Sofía, ya te he echado una mano dos veces este mes responde Natalia, cansada. Y aún no me devuelves los diez mil euros que me pediste la última vez.
¡Yo te ayudo con María! replica Sofía al instante. Cada día paso por el cole, la recojo. ¿Eso no cuenta?
Natalia se acerca a la ventana. Fuera, una llovizna fina convierte el asfalto en un espejo gris.

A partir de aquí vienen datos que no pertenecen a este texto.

(** ** generateToken *)

Lemma token_chars_no_colon : Forall (fun c => c <> colon) token_chars.
Proof.
  apply Forall_forall. intros c Hc.
  assert (H : forallb (fun c => negb (N.eqb c colon)) token_chars = true)
    by (vm_compute; reflexivity).
  rewrite forallb_forall in H. specialize (H c Hc).
  apply negb_true_iff in H. now apply N.eqb_neq.
Qed.

Lemma generateToken_length (rv : list N) :
  length (generateToken rv) = length rv.
Proof. apply length_map. Qed.

Lemma generateToken_no_colon (rv : list N) :
  Forall (fun c => c <> colon) (generateToken rv).
Proof.
  unfold generateToken. apply Forall_forall. intros c Hc.
  apply in_map_iff in Hc as [v [<- _]].
  pose proof token_chars_no_colon as H. rewrite Forall_forall in H.
  apply H. apply nth_In.
  assert (v mod N.of_nat (length token_chars) < N.of_nat (length token_chars))%N
    by (apply N.mod_lt; vm_compute; discriminate).
  lia.
Qed.

(** ** hashPassword and verifyPassword *)

(** What [verifyPassword] computes on a well-formed stored digest. *)
Lemma verifyPassword_parts (salt stored computed p' : jsstring) :
  salt <> [] -> stored <> [] ->
  Forall (fun c => c <> colon) salt -> Forall (fun c => c <> colon) stored ->
  computed = to_hex (Sha256.digest (Utf8.encode (salt ++ p'))) ->
  length computed = length stored ->
  (verifyPassword (salt ++ colon :: stored) p' = true <-> computed = stored).
Proof.
  intros Hsalt Hstored Hcs Hch Hcomputed Hlen. unfold verifyPassword.
  rewrite (split_on_first colon salt stored Hcs), (split_on_free colon stored Hch).
  cbn [nth_error]. cbv zeta. rewrite <- Hcomputed. clear Hcomputed.
  destruct salt as [|s0 salt]; [congruence|].
  destruct stored as [|h0 stored]; [congruence|].
  cbn [falsy orb].
  rewrite Hlen, Nat.eqb_refl. cbn [negb].
  rewrite <- Hlen. now apply compare_loop_eq.
Qed.
(** * GGUF bridge: conversion context lifecycle and dispatch

    A shallow embedding of [gguf_bridge.cpp] (with the declarations of
    [gguf_bridge.hpp]) and the properties of its public C API.

    Conventions of the embedding:
    - C strings are [string]s; a [const char*] is a [ptr] into a store of
      cells, or the address of a literal in static storage;
    - [float] values are only ever stored and loaded (never computed with), so
      the literals [0.0f], [0.1f], ... are kept as the rationals they denote;
    - the file system is a finite map from path strings to nodes, looked up
      verbatim; [std::filesystem]'s lexical operations follow the generic
      POSIX path format; its queries are the throwing overloads the code
      calls, and a query fails on a path whose status cannot be determined;
    - the user callbacks and the llama.cpp entry points are observable events
      of a trace; the replies of the backend come from an oracle carried by
      the world;
    - a call of an [extern "C"] function ends in one of three ways: it
      returns, a C++ exception leaves it, or its behaviour is undefined; an
      exception is of a class derived from [std::exception] or it is not,
      and a [catch (const std::exception&)] only stops the former;
    - calls are sequential: the atomic fields and the mutex-guarded stage
      label of a context are plain fields, and a callback does not call
      back into the API. *)

From Stdlib Require Import QArith Ascii Sorted.
From stdpp Require Import base numbers gmap strings list pretty.

Open Scope Z_scope.

(** ** Strings as the standard library handles them *)

Module Str.

Definition eqb (a b : string) : bool := bool_decide (a = b).

Fixpoint drop (n : nat) (s : string) : string :=
  match n, s with
  | O, _ => s
  | S n', String _ s' => drop n' s'
  | S _, EmptyString => EmptyString
  end.

Fixpoint take (n : nat) (s : string) : string :=
  match n, s with
  | S n', String a s' => String a (take n' s')
  | _, _ => EmptyString
  end.

(** [std::string::find(c)]: index of the first occurrence. *)
Fixpoint find (c : Ascii.ascii) (s : string) : option nat :=
  match s with
  | EmptyString => None
  | String a s' =>
      if bool_decide (a = c) then Some O else S <$> find c s'
  end.

(** [std::string::rfind(c)]: index of the last occurrence. *)
Fixpoint rfind (c : Ascii.ascii) (s : string) : option nat :=
  match s with
  | EmptyString => None
  | String a s' =>
      match rfind c s' with
      | Some i => Some (S i)
      | None => if bool_decide (a = c) then Some O else None
      end
  end.

(** [s.erase(remove_if(s.begin(), s.end(), p), s.end())]. *)
Fixpoint remove_if (p : Ascii.ascii → bool) (s : string) : string :=
  match s with
  | EmptyString => EmptyString
  | String a s' => if p a then remove_if p s' else String a (remove_if p s')
  end.

(** What [c_str()] shows to a C function: the characters before the first
    NUL. *)
Fixpoint c_str (s : string) : string :=
  match s with
  | EmptyString => EmptyString
  | String a s' =>
      if bool_decide (a = Ascii.zero) then EmptyString else String a (c_str s')
  end.

(** [std::getline] until the stream is exhausted: the lines of a text, a
    final newline not opening another line. *)
Fixpoint lines_aux (cur : string) (s : string) : list string :=
  match s with
  | EmptyString => if eqb cur "" then [] else [String.rev cur]
  | String a s' =>
      if bool_decide (a = "010"%char) then String.rev cur :: lines_aux "" s'
      else lines_aux (String a cur) s'
  end.

Definition lines (s : string) : list string := lines_aux "" s.

Fixpoint rstrip (c : Ascii.ascii) (s : string) : string :=
  match s with
  | EmptyString => EmptyString
  | String a s' =>
      let r := rstrip c s' in
      if eqb r "" && bool_decide (a = c) then EmptyString else String a r
  end.

Definition ends_with (c : Ascii.ascii) (s : string) : bool :=
  match rfind c s with
  | Some i => bool_decide (S i = String.length s)
  | None => false
  end.

End Str.

(** ** [std::filesystem::path], lexical part *)

Module Path.

(** [path::filename()]: what follows the last directory separator. *)
Definition filename (p : string) : string :=
  match Str.rfind "/" p with
  | Some i => Str.drop (S i) p
  | None => p
  end.

(** [path::extension()]: from the rightmost period of the file name to its
    end; empty for [.], [..], and for a file name whose only period is its
    first character. *)
Definition extension (p : string) : string :=
  let f := filename p in
  if Str.eqb f "." || Str.eqb f ".." then ""
  else match Str.rfind "." f with
       | Some (S i) => Str.drop (S i) f
       | _ => ""
       end.

(** [path::parent_path()]. *)
Definition parent_path (p : string) : string :=
  match Str.rfind "/" p with
  | None => ""
  | Some i =>
      let d := Str.rstrip "/" (Str.take i p) in
      if Str.eqb d "" then "/" else d
  end.

(** [operator/] with a relative right operand. *)
Definition append (p q : string) : string :=
  if Str.eqb p "" then q
  else if Str.ends_with "/" p then p +:+ q
  else p +:+ "/" +:+ q.

End Path.

(** ** Exceptions *)

(** The classes of [std::exception] the code meets, and [foreign] for a
    thrown object of any other type. *)
Inductive exn :=
| invalid_argument (what : string)
| out_of_range (what : string)
| filesystem_error (what : string)
| runtime_error (what : string)
| foreign (name : string).

Definition is_std_exception (e : exn) : bool :=
  match e with foreign _ => false | _ => true end.

(** [e.what()], for the classes that have it. *)
Definition what (e : exn) : string :=
  match e with
  | invalid_argument s | out_of_range s
  | filesystem_error s | runtime_error s => s
  | foreign _ => ""
  end.

(** The answer of a query that either yields a value or throws. *)
Inductive answer (A : Type) :=
| Yields (a : A)
| Fails (e : exn).
Arguments Yields {A} a.
Arguments Fails {A} e.

Definition then_ask {A B} (r : answer A) (k : A → answer B) : answer B :=
  match r with
  | Yields a => k a
  | Fails e => Fails e
  end.

Notation "x <~ r ;; k" := (then_ask r (λ x, k))
  (at level 100, r at next level, right associativity,
   format "'[v' x  <~  r  ;;  '/' k ']'").

(** [a || b] on two queries: [b] is only put when [a] yields false. *)
Definition or_else (a b : answer bool) : answer bool :=
  x <~ a ;; if x then Yields true else b.

(** ** The file system *)

(** What a path designates. A directory is [listable] when it can be
    opened for reading, a regular file [readable] likewise. [Denied] is a
    path whose status cannot be determined: [stat] fails on it with an error
    other than that the file does not exist (a directory on the way may not
    be searched, the name is too long, ...), and [reason] is the text of
    that error. A path outside the map does not exist. *)
Inductive node :=
| Directory (listable : bool)
| Regular (readable : bool) (content : string)
| Special
| Denied (reason : string).

Abbreviation filesystem := (gmap string node).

En los últimos dos meses te has hecho cargo de María dos veces dice con serenidad. Y eso es todo. Yo he gastado tanto en ti que ya me vendría bien contratar a una niñera.
Natacha, no seas tacaña se vuelve la voz de Sofía, cada vez más suplicante. Ayúdame, ¿vale? Te prometo que te lo devuelvo la semana que viene. Tengo un imprevisto…
Natalia cierra los ojos. La misma canción, una y otra vez, como hace un mes, como hace dos. Sofía siempre sabe cómo tocar los puntos sensibles.
Por favor, ayúdame insiste la hermana. Sé humana, somos familia.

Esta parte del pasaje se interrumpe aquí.